The rest of our trip was a blur of beef stew, baking lessons, and visiting relatives. By the time we returned home, we’d fallen in love with the countryside, the quiet, and the accompanying peace. K let me know she had the time of her life, and we talked about when we’d return.

 

The streaming platform Disney+ released its recording of the staged musical Hamilton over the holiday weekend, and we watched it, relishing the irony of its multi-ethnic cast playing historical figures who, more often than not, owned slaves. We watched them rap and beatbox a narrative of America’s founding through the lens of one complex individual; an imperfect, often self-serving man who put both himself and his country first, who loved his family even as he destroyed it, whose passion and charisma lifted him up and shaped this country’s financial system, before eventually displacing and destroying him.

 

While I’ve always felt uneasy with and alienated from the concept of patriotism, preferring the love of people to the love of place, I can’t deny the particular spell of visiting somewhere I’m connected to by blood. To love a country better than one’s own private interests, as Douglass said, is a curious idea, and I’m sure there are some who purport to do so, but I’m skeptical of any human being who denies self-interest as a primary motivating force. Did America’s founding fathers really love this land above all, or were they, too, merely out for themselves? After all, what drove their fight other than desire — for certain rights, freedoms, opportunities, or sovereignty? “Love of country” sounds noble in theory, but in reality it’s used to condone war in the name of protection, genocide in the name of freedom, and religious oppression in the name of God.

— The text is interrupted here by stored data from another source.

(** ** The Reporter *)

Lemma ljust_aligned (width : nat) (s : string) :
  left_aligned width s (ljust width s).
Proof.
  unfold left_aligned, ljust.
  rewrite append_length, spaces_length. split; [f_equal; f_equal|]; lia.
Qed.

Lemma rjust_aligned (width : nat) (s : string) :
  right_aligned width s (rjust width s).
Proof.
  unfold right_aligned, rjust.
  rewrite append_length, spaces_length. split; [f_equal; f_equal|]; lia.
Qed.

Lemma str_int_digit (d : Z) :
  0 <= d < 10 -> String.length (str_int d) = 1%nat.
Proof.
  intros H.
  assert (Hd : d = 0 \/ d = 1 \/ d = 2 \/ d = 3 \/ d = 4 \/ d = 5 \/ d = 6 \/
               d = 7 \/ d = 8 \/ d = 9) by lia.
  repeat (destruct Hd as [-> | Hd]; [reflexivity|]). subst. reflexivity.
Qed.

Lemma round_half_even_nearest (num den : Z) :
  0 < den -> 0 <= num ->
  0 <= round_half_even num den /\
  2 * Z.abs (num - round_half_even num den * den) <= den.
Proof.
  intros Hden Hnum. unfold round_half_even.
  pose proof (Z.div_mod num den ltac:(lia)) as Hdm.
  pose proof (Z.mod_pos_bound num den Hden) as Hr.
  pose proof (Z.div_pos num den Hnum Hden) as Hq.
  destruct (Z.compare_spec (2 * (num mod den)) den) as [Heq|Hlt|Hgt].
  - destruct (Z.even (num / den)); split; nia.
  - split; nia.
  - split; nia.
Qed.

Lemma tenths_nearest (s : bool) (m : positive) (e : Z) :
  0 <= tenths m e /\ nearest_tenths (S754_finite s m e) (tenths m e).
Proof.
  unfold tenths, nearest_tenths.
  destruct (Z.leb_spec 0 e) as [He|He].
  - split; [|reflexivity].
    pose proof (Z.pow_nonneg 2 e ltac:(lia)). nia.
  - assert (Hp : 0 < 2 ^ (- e)) by (apply Z.pow_pos_nonneg; lia).
    apply round_half_even_nearest; lia.
Qed.

Lemma format_1f_one_decimal (x : spec_float) :
  finite_float x = true -> one_decimal x (format_1f x).
Proof.
  destruct x as [s|s| |s m e]; try discriminate; intros _.
  - exists s, 0. repeat split; reflexivity || lia.
  - destruct (tenths_nearest s m e) as [Hn Hnear].
    exists s, (tenths m e). repeat split; try assumption.
    apply str_int_digit, Z.mod_pos_bound. lia.
Qed.

Lemma one_line_layout (flag_name : string) (count total : Z)
    (pct : spec_float) :
  percentage count total = Ok pct ->
  line_layout flag_name count total (report_line flag_name count total pct).
Proof.
  intros Hpct.
  exists pct, (ljust 50 flag_name), (rjust 3 (str_int count)),
    (rjust 5 (format_1f pct)).
  split; [exact Hpct|]. split; [reflexivity|].
  split; [apply ljust_aligned|]. split; [apply rjust_aligned|].
  split; [apply rjust_aligned | apply format_1f_one_decimal].
Qed.

Lemma for_each_report (total : Z) (items : list (string * Z))
    (out0 out : list string) :
  for_each items (report_item total) out0 = (Ok tt, out) ->
  exists lines,
    out = (out0 ++ lines)%list /\
    Forall2 (fun item line => line_layout (fst item) (snd item) total line)
            items lines.
Proof.
  revert out0. induction items as [|[name count] items IH]; intros out0.
  - cbn [for_each]. unfold ret. intros [= <-].
    exists []. split; [now rewrite app_nil_r | constructor].
  - cbn [for_each]. unfold bind at 1. unfold report_item at 1.
    unfold bind at 1, lift, print.
    destruct (percentage count total) as [pct|e] eqn:Hpct; [|discriminate].
    intros H. destruct (IH _ H) as (lines & -> & Hall).
    exists (report_line name count total pct :: lines). split.
    + rewrite <- app_assoc. reflexivity.
    + constructor; [|exact Hall]. apply one_line_layout, Hpct.
Qed.

Lemma analyze_multiple_unfold (flag_list : list pyval) (out0 : list string) :
  analyze_multiple flag_list out0
  = match count_flags flag_list [] with
    | Ok flag_counts =>
        for_each (sorted_flags flag_counts) (report_item (len flag_list))
          ((((out0 ++ [banner]) ++ ["ANALYZING FLAGS"]) ++ [banner])
             ++ [header (len flag_list)])%list
    | Raise e =>
        (Raise e, (((out0 ++ [banner]) ++ ["ANALYZING FLAGS"]) ++ [banner])%list)
    end.
Proof.
  unfold analyze_multiple, bind, print, lift.
  destruct (count_flags flag_list []); reflexivity.
Qed.

(** C5, as the program has it: after the banner and the header, the report
    has one line per pair of the aggregation, in its order.  A line is the
    flag name left-aligned in a field of at least 50 characters (padded
    with spaces, never truncated), a space, the count right-aligned in a
    field of at least 3 characters, "/", the total, " (", the percentage
    [count / total * 100] in fixed-point notation, right-aligned in a field
    of at least 5 characters, and "%)"; a finite percentage is written with
    exactly one digit after the point, rounded to the nearest tenth. *)
Theorem report_lines_layout (flag_list : list pyval) (out : list string) :
  analyze_multiple flag_list [] = (Ok tt, out) ->
  exists (pairs : list (string * Z)) (lines : list string),
    aggregate flag_list = Ok pairs /\
    out = ([banner; "ANALYZING FLAGS"; banner; header (len flag_list)]
             ++ lines)%list /\
    Forall2 (fun item line =>
               line_layout (fst item) (snd item) (len flag_list) line)
            pairs lines.
Proof.
  rewrite analyze_multiple_unfold. unfold aggregate.
  destruct (count_flags flag_list []) as [fc|e]; [|discriminate].
  intros H. apply for_each_report in H as (lines & -> & Hall).
  exists (sorted_flags fc), lines. repeat split; assumption.
Qed.
(** * PrecacheStrategy: the precaching strategy of workbox-precaching

    A shallow embedding of
    [packages/workbox-precaching/src/utils/PrecacheStrategy.ts] and the
    properties its specification states about it.

    The strategy talks to three asynchronous collaborators of its handler
    ([cacheMatch], [fetch], [fetchAndCachePut]) and to the logger.  The
    embedding threads an explicit run state through every call: the list of
    collaborator calls made so far, and the collaborators' own world (cache
    store, network).  A thrown exception keeps the state reached so far, as
    a rejected promise leaves earlier side effects in place. *)

From Stdlib Require Import ZArith.
From stdpp Require Import base option list strings gmap.

(** ** Data model *)

(** The JavaScript values the strategy inspects or reports. *)
Inductive JsValue : Type :=
| JsUndefined
| JsNull
| JsBoolean (b : bool)
| JsNumber (n : Z)
| JsString (s : string).

(** [a === b] on the values above. *)
Definition strict_equals (a b : JsValue) : bool :=
  match a, b with
  | JsUndefined, JsUndefined => true
  | JsNull, JsNull => true
  | JsBoolean x, JsBoolean y => Bool.eqb x y
  | JsNumber x, JsNumber y => (x =? y)%Z
  | JsString x, JsString y => bool_decide (x = y)
  | _, _ => false
  end.

Record Request : Type := { url : string; method : string }.

Record Response : Type := {
  status : Z;
  redirected : bool;
  headers : list (string * string);
  body : string
}.

(** [handler.event]: only its [type] is read. *)
Record ExtendableEvent : Type := { type : string }.

(** [handler.params]: the per-call parameters.  Both fields are untyped in
    the source ([params?: any]), hence [JsValue]. *)
Record HandlerParams : Type := {
  fallbackToNetwork : JsValue;
  cacheKey : JsValue
}.

(** What a call can end with besides a value. *)
Inductive Thrown : Type :=
| WorkboxError (code : string) (details : list (string * JsValue))
| TypeError (message : string)
| Rejected (reason : string).

(** A [cacheWillUpdate] callback.  The source tells the built-in callback
    from caller-supplied ones by function identity
    ([plugin.cacheWillUpdate !== copyRedirectedResponses]); a function has
    no identity here, so a callback is a tagged reference: either the
    module's own [copyRedirectedResponses] or a caller's function. *)
Inductive CacheWillUpdate : Type :=
| copyRedirectedResponses_ref
| caller_callback (name : string) (f : Response -> Response).

Record WorkboxPlugin : Type := { cacheWillUpdate : option CacheWillUpdate }.

Record StrategyOptions : Type := {
  options_cacheName : string;
  options_plugins : option (list WorkboxPlugin)
}.

Record PrecacheStrategy : Type := {
  cacheName : string;
  plugins : list WorkboxPlugin
}.

(** An argument of a logger call.  [getFriendlyURL] is kept symbolic. *)
Inductive LogArg : Type :=
| LogText (s : string)
| LogFriendlyURL (u : string)
| LogValue (v : JsValue)
| LogRequest (r : Request)
| LogResponse (r : option Response).

(** The calls the strategy makes on its collaborators, in order. *)
Inductive Call : Type :=
| CacheMatchCall (request : Request)
| FetchCall (request : Request)
| FetchAndCachePutCall (request : Request)
| LoggerCall (method : string) (args : list LogArg).
Definition _search_news : M World (list (string * value)) :=
  try_except (fun w => (search w, w)) Os.is_Exception (fun _ => ret []).

Definition _save_results (formatted_news : list (list (string * value)))
  : M World pyval :=
  let output_dir := output_dir news_cfg in
  let output_file := Os.path_join output_dir (output_filename news_cfg) in
  try_except
    (Os.makedirs output_dir ;;;
     Os.write_file output_file (FBytes (dumps formatted_news)) ;;;
     ret (Some output_file))
    Os.is_OSError
    (fun _ => ret None).

Definition _save_metadata : M World unit :=
  let dest_folder := output_dir news_cfg in
  let metadata_path := Os.path_join dest_folder "metadata.json" in
  try_except
    (update_timestamp <- Os.ask (fun w => strftime w "%Y-%m-%d %H:%M:%S" (now w)) ;;
     let metadata := JObj [("update_date", JStr update_timestamp)] in
     Os.write_file metadata_path (FJson metadata))
    Os.is_OSError
    (fun _ => ret tt).

Definition run_collection_process : M World pyval :=
  raw_results <- _search_news ;;
  match raw_results with
  | [] => ret None
  | _ :: _ =>
      formatted_news <- of_res (_format_results raw_results) ;;
      match formatted_news with
      | [] => ret None
      | _ :: _ =>
          result <- _save_results formatted_news ;;
          match result with
          | Some path =>
              if str_truthy path then _save_metadata ;;; ret (Some path)
              else ret None
          | None => ret None
          end
      end
  end.

(** [NewsCollectorAgent.run] over this tool. *)
Definition agent_run : M World (option pydict) :=
  result <- run_collection_process ;;
  ret (path_or_None "news_file_path" result).

End WithSearch.

(** An answer with two news items, the second without a date. *)
Definition two_news : list (string * value) :=
  [("searchParameters", VDict [("q", VStr "SRAG")]);
   ("news",
    VList [VDict [("title", VStr "t1"); ("snippet", VStr "s1");
                  ("date", VStr "d1"); ("source", VStr "f1");
                  ("link", VStr "l1")];
           VDict [("title", VStr "t2"); ("snippet", VStr "s2");
                  ("source", VStr "f2")]])].

(** An answer whose news are not dicts. *)
Definition bad_news : list (string * value) :=
  [("news", VList [VDict [("title", VStr "t1")]; VStr "t2"])].

Definition example_config : config :=
  {| Config.News.output_dir := "data/news";
     Config.News.output_filename := "news.json" |}.

End NewsCollection.

Module NewsCollectorAgent.

Definition __init__ : M World Config.News.t :=
  try_except NewsCollectorTool.__init__ Os.is_ValueError (fun e => raise e).

(** [run], with the search and [json.dump] of the world. *)
Definition run (self : Config.News.t) : M World (option pydict) :=
  fun w =>
    NewsCollection.agent_run (fun w => serper_results w) (json_dumps w) self w.

End NewsCollectorAgent.

(** ** The report stage: [tools/report_generator.py], [agents/report_generator.py] *)

Module ReportGeneratorTool.

(** The paths the constructor is given. *)
Record t : Type := {
  metrics_file_path : pyval;
  last_30_days_json_file_path : pyval;
  last_12_months_json_file_path : pyval;
  news_file_path : pyval
}.

(** The tool once constructed: the paths and [self.report_cfg]. *)
Record instance : Type := {
  arguments : t;
  report_cfg : Config.Report.t
}.

Definition __init__ (a b c d : pyval) : M World instance :=
  require_env "OPENAI_API_KEY" ;;;
  try_except
    (config <- Os.load_config ;;
     cfg <- of_res (Config.section "report_generator_config"
                      Config.get_report_generator_config config) ;;
     ret {| arguments :=
              {| metrics_file_path := a; last_30_days_json_file_path := b;
                 last_12_months_json_file_path := c; news_file_path := d |};
            report_cfg := cfg |})
    Os.is_config_error
    (fun _ => raise (ValueError config_error_message)).

End ReportGeneratorTool.

(** The methods of the tool. The call to the language model and the
    reading of files are the world's; what the tool does around them is
    modelled here, over any model and any files. *)

Module ReportGeneration.

Import PyStr.

(** [self.report_cfg] *)
Abbreviation config := Config.Report.t (only parsing).
Abbreviation prompt_file := Config.Report.prompt_file (only parsing).
Abbreviation output_dir := Config.Report.output_dir (only parsing).
Abbreviation output_filename := Config.Report.output_filename (only parsing).

Definition TypeError_open_None : exn :=
  Exn "TypeError" "expected str, bytes or os.PathLike object, not NoneType".

Section WithWorld.

(** [open(path, "r", encoding="utf-8").read()] *)
Variable read_text : World -> string -> res string.

(** [json.dumps(json.loads(text), indent=2, ensure_ascii=False)]: a text
    that is no JSON raises [JSONDecodeError]. *)
Variable json_pretty : string -> res string.

(** [client.chat.completions.create(...).choices[0].message.content] for
    the user prompt [final_prompt]. *)
Variable chat : World -> string -> res pyval.

Variable report_cfg : config.

Definition open_read (file_path : pyval) : M World string :=
  fun w =>
    match file_path with
    | Some path => (read_text w path, w)
    | None => (Raise TypeError_open_None, w)
    end.

Definition _load_data_file (file_path : pyval) (is_json : bool) : M World pyval :=
  try_except
    (text <- open_read file_path ;;
     if is_json then
       pretty <- of_res (json_pretty text) ;;
       ret (Some pretty)
     else ret (Some text))
    (fun e => Os.is_FileNotFoundError e || is_class "JSONDecodeError" e
              || Os.is_Exception e)
    (fun _ => ret None).

(** The truth value of a [str | None]. *)
Definition truthy (v : pyval) : bool :=
  match v with
  | Some s => str_truthy s
  | None => false
  end.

Did America’s founding fathers really love this land above all, or were they, too, merely out for themselves?

Our national histories are as complex as the men who shaped them, and to deny that is to deny our personal histories, our own complexity, and our own humanity. We were never meant to sit back simply because one height was scaled, but to continue evolving and reimagining what we want our world to look like and how we want to get there. As Martin Luther King said, “Freedom is never really won. You earn it and win it in every generation.” It’s simplistic and false to assume otherwise, to rest on old laurels and assume that one can definitely, once and for all, “win a state of freedom that is protected forever. It doesn’t work that way.”

 

In my own imagining of our country’s future, I consider what might happen if we move “love of country” from the top of our priority list, and allow a new creed to take its place: love of one’s neighbor. Not only the neighbor down the street or two farms over, but all who inhabit the same planet as us, no matter what borders or walls (real or planned) stand in between. I don’t mean the easy love of a muttered prayer, either, but the kind of love I’ve learned from America’s heartland: the kind that shows up with a baked pie in one hand and a hand-stitched quilt in the other.

 

In his 1939 essay pondering the identity of this country’s citizens, journalist Raoul de Roussy de Sales wrote, “Faith in America is what makes them Americans.” In the last hours of the night of the 4th, the crowd of family and neighbors gathered near the lake’s edge to set off fireworks of our own. Each time a firework burst in the air in a flurry of colorful sparks, one of the men sitting in a pickup bed next to us shouted “U.S.A.!” with everything in him, and I couldn’t help but cringe. My faith in this country has been flickering for years, even as its soil defines me.

Me on the 4th of July (Picture Credit: Katrina Joli)

When we reached the “grand finale” — when a steady and relentless stream of spectacular explosives is set off in quick succession to create a climax — everyone in our group began shouting together: “U.S.A.! U.S.A.! U.S.A.!” Without skipping a beat, and with great enthusiasm, K joined in, fist raised in the air. Our eyes met and I raised my eyebrows at her, as if to say, “Really?” She shrugged, smiled, and said, just before continuing to chant, “I’m in.”